Uploaded pdf not parsing (Returns blank output) through llama in streamlit

I have uploaded a PDF file using st.file_uploader() from streamlit and then trying to parse it using LlamaParse() currently running on localhost.

Issue is I am getting blank list as output[] when I am using this uploaded_file object from the below code.

I am not sure if a returned uploaded object can directly be used to feed llama_parse as this PDF parsing works when I directly upload the PDF from my local machine directory into LlamaParse() instead of streamlit uploaded_file = st.file_uploader()

Looks like the file is not going through llama. Is there something that I need to do for using uploaded_file before feeding it into LlamaParse()?

I have also been through below links and used stringio but still stuck with errors or no results.
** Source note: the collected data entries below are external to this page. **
(** * soundprojector.ino: the modulation callback and the trigger poll

    A shallow embedding of the sketch's global state, of [modulate], of
    [checkTrigger] and of [startPlayback], followed by the properties of the
    playback session, of the debounce and of the test tone.

    Every call into the platform (file system, serial port, LEDC, clock,
    ADC) is either an input of the embedded function or an entry of the
    event list it returns, in program order. *)

From Stdlib Require Import ZArith List Bool Lia Floats QArith Reals Lra.
From Stdlib Require Strings.Byte.
From Stdlib Require String.
Import ListNotations.

Local Open Scope Z_scope.

(** ** Build configuration *)

(** The [#define] switches at the top of the sketch. *)
Record Build := {
  ENABLE_LIVE_INPUT : bool;
  ENABLE_STATUS_LED : bool;
  TEST_MODE_DC : bool;
  TEST_MODE_SINE : bool }.

(** The switches as the sketch is checked in: only [TEST_MODE_SINE]. *)
Definition sketch_build : Build :=
  {| ENABLE_LIVE_INPUT := false; ENABLE_STATUS_LED := false;
     TEST_MODE_DC := false; TEST_MODE_SINE := true |}.

Definition PWM_PIN : Z := 16.
Definition LED_PIN : Z := 15.
Definition LED_BRIGHTNESS_READY : Z := 30.
Definition LED_BRIGHTNESS_PLAY : Z := 200.

Definition debounceDelay : Z := 50.
Definition sineTableSize : Z := 100.

(** ** Machine arithmetic *)

(** [unsigned long] and [unsigned int] are 32 bits wide on the ESP32-S2. *)
Definition wrap32 (z : Z) : Z := z mod 2 ^ 32.

Definition INT_MIN : Z := - 2 ^ 31.
Definition INT_MAX : Z := 2 ^ 31 - 1.

Module IEEE.

(** Narrowing of a double to [float] (binary32), round to nearest even. *)
Definition to_float32 (x : float) : float :=
  match Prim2SF x with
  | S754_finite s m e => SF2Prim (binary_round 24 128 s m e)
  | _ => x
  end.

(** An unsigned integer below 2^63 as a double. *)
Definition of_unsigned (z : Z) : float := of_uint63 (Uint63.of_Z z).

(** The cast [(int)x]: truncation toward zero.  C++ leaves the cast of a
    NaN, of an infinity and of a value outside [int] undefined; the
    embedding returns 0 there. *)
Definition to_int (x : float) : Z :=
  match Prim2SF x with
  | S754_finite s m e =>
      let a := Z.shiftl (Zpos m) e in
      let v := if s then - a else a in
      if (INT_MIN <=? v) && (v <=? INT_MAX) then v else 0
  | _ => 0
  end.

(** The Arduino core's [PI], the double nearest to pi. *)
Definition PI : float := 0x1.921fb54442d18p+1%float.

End IEEE.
https://discuss.streamlit.io/t/expected-str-bytes-or-os-pathlike-object-not-

Stuck on this from days and also posted this on SO and really need help on this as it will otherwise jeopardize the whole project.

sample code:

import streamlit as st
import pandas as pd
import os
from io import StringIO
import nest_asyncio 

nest_asyncio.apply()
os.environ["LLMA_CLOUD_API_KEY"] = my_secret_key 
key_input = my_secret_key

from llama_parse import LlamaParse

############### Setting Configuration ###############

st.set_page_config(page_title="Pdf Parsing",
                    layout='wide',
                    initial_sidebar_state="expanded")

# title
st.markdown("<h1 style='text-align: center; font-size: 70px;color: black;letter-spacing: 4px;'>PDF Parsing</h1>", unsafe_allow_html=True)

st.write("checkpoint1")
with st.container(border=True):

    st.write("checkpoint2")
    st.session_state.uploaded_file = st.file_uploader('Choose your .pdf file to upload', type="pdf")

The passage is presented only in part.